Anger has also been mounting at the Turkish government. Mourners booed Abdullah Gul, the president, at a funeral in the western city of Eskisehir.

Many of those present demanded tougher action on the part of the government to crack down on the PKK.

"If there is a government, it should show itself," said Molla Atagur, a 68-year-old resident in Armutlu.

Iraqi 'support'

Many are urging the government for a tougher approach towards the PKK [AFP]
General Hasan Igsiz, the Turkish military chief, has accused leaders in northern Iraq of tolerating PKK fighters

"We don't receive any kind of support from the local administration in the northern part of Iraq," he said.

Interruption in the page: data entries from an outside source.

(** X12.  For every text, the positive and the negative keyword score of
    the fallback, as the floating-point arithmetic computes them, lie in
    [0.0, 1.0]. *)
Theorem lexicon_scores_in_range (text : str) :
  in_zero_one (pos_score text) = true ∧ in_zero_one (neg_score text) = true.
Proof.
  unfold pos_score, neg_score. rewrite !lexicon_score_counts. unfold points.
  pose proof (hits_length text POSITIVE_strong) as H1.
  pose proof (hits_length text POSITIVE_medium) as H2.
  pose proof (hits_length text POSITIVE_weak) as H3.
  pose proof (hits_length text NEGATIVE_strong) as H4.
  pose proof (hits_length text NEGATIVE_medium) as H5.
  pose proof (hits_length text NEGATIVE_weak) as H6.
  change (length POSITIVE_strong) with 7%nat in H1.
  change (length POSITIVE_medium) with 11%nat in H2.
  change (length POSITIVE_weak) with 4%nat in H3.
  change (length NEGATIVE_strong) with 5%nat in H4.
  change (length NEGATIVE_medium) with 10%nat in H5.
  change (length NEGATIVE_weak) with 3%nat in H6.
  split; apply score_of_range; lia.
Qed.

End AnalyzerMore.

Section ScoreSign.

Lemma digits2_pos_lower (m : positive) : 2 ^ (Zpos (digits2_pos m) - 1) <= Zpos m.
Proof.
  induction m as [m IH|m IH|]; simpl digits2_pos.
  - rewrite Pos2Z.inj_succ.
    replace (Z.succ (Zpos (digits2_pos m)) - 1)
      with (Z.succ (Zpos (digits2_pos m) - 1)) by lia.
    rewrite Z.pow_succ_r by lia. lia.
  - rewrite Pos2Z.inj_succ.
    replace (Z.succ (Zpos (digits2_pos m)) - 1)
      with (Z.succ (Zpos (digits2_pos m) - 1)) by lia.
    rewrite Z.pow_succ_r by lia. lia.
  - reflexivity.
Qed.
(** * Graph subscription analyzer: a shallow embedding of
      [subscription_analyzer.py] and the properties of its retrying
      fetcher, its paginator, its application cache and its report.

    The methods of [GraphSubscriptionAnalyzer] are functions in a monad of
    state and exceptions over a [World]: the fields of [self], the network,
    and a log of the requests issued and of the sleeps performed.  The two
    [while] loops and the [for] loop are recursive functions named after what
    they iterate; the loop of the paginator takes fuel, since nothing in the
    code bounds the number of pages.  Authentication, [print] and the
    rendering of the report to the console and to a file are left out: they
    neither read nor change what is modelled.  JSON values are modelled at
    the types the Graph API gives them: records are objects with string
    values, ['value'] is an array of records, ['@odata.nextLink'] a string. *)

From Stdlib Require Import ZArith Lia Ascii String List Permutation Sorted.
From stdpp Require Import base option list strings gmap.

Local Open Scope string_scope.
Local Open Scope list_scope.
Local Open Scope Z_scope.

(** ** Python primitives used by the analyzer *)

Module Py.

(** [str.lower()] restricted to the ASCII letters.  The only strings that are
    searched for after lowering consist of ASCII letters, and no character
    outside ASCII lowers to a sequence ending in one of them followed by
    another ASCII letter, so the restriction does not change [needle in
    s.lower()]. *)
Definition lower_ascii (c : ascii) : ascii :=
  let n := N_of_ascii c in
  if ((65 <=? n) && (n <=? 90))%N then ascii_of_N (n + 32) else c.

Fixpoint lower (s : string) : string :=
  match s with
  | EmptyString => EmptyString
  | String c s' => String (lower_ascii c) (lower s')
  end.

(** [s.startswith(p)] *)
Fixpoint startswith (p s : string) : bool :=
  match p, s with
  | EmptyString, _ => true
  | String a p', String b s' => if Ascii.eqb a b then startswith p' s' else false
  | String _ _, EmptyString => false
  end.

(** [needle in hay] on strings. *)
Fixpoint contains (needle hay : string) : bool :=
  startswith needle hay ||
  match hay with
  | EmptyString => false
  | String _ hay' => contains needle hay'
  end.

(** Truthiness of a string: the empty string is falsy. *)
Definition truthy_str (s : string) : bool :=
  match s with EmptyString => false | _ => true end.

"Our expectation from them is to accept that the terrorist organisation is a terrorist organisation and eliminate the support provided to it."

The Turkish government is urging Iraqi Kurdish leaders to arrest the fighters and cut their supply lines.

Friday's attack touched off the deadliest battle between Turkish troops and Kurdish fighters in eight months. Fifteen soldiers and at least 23 fighters were killed, while another 20 soldiers were wounded and two were still missing, the military said.

"They did not die in vain, they did their duties and they succeeded," Igsiz said.

Igsiz also said northern Iraqi leaders should block the fighters from using local roads and hospitals.

Iraq's national government has pledged to cooperate with Turkey. Jalal Talabani , the president, who is also a Kurd, told Gul in a phone call on Saturday that he condemned Friday's attack.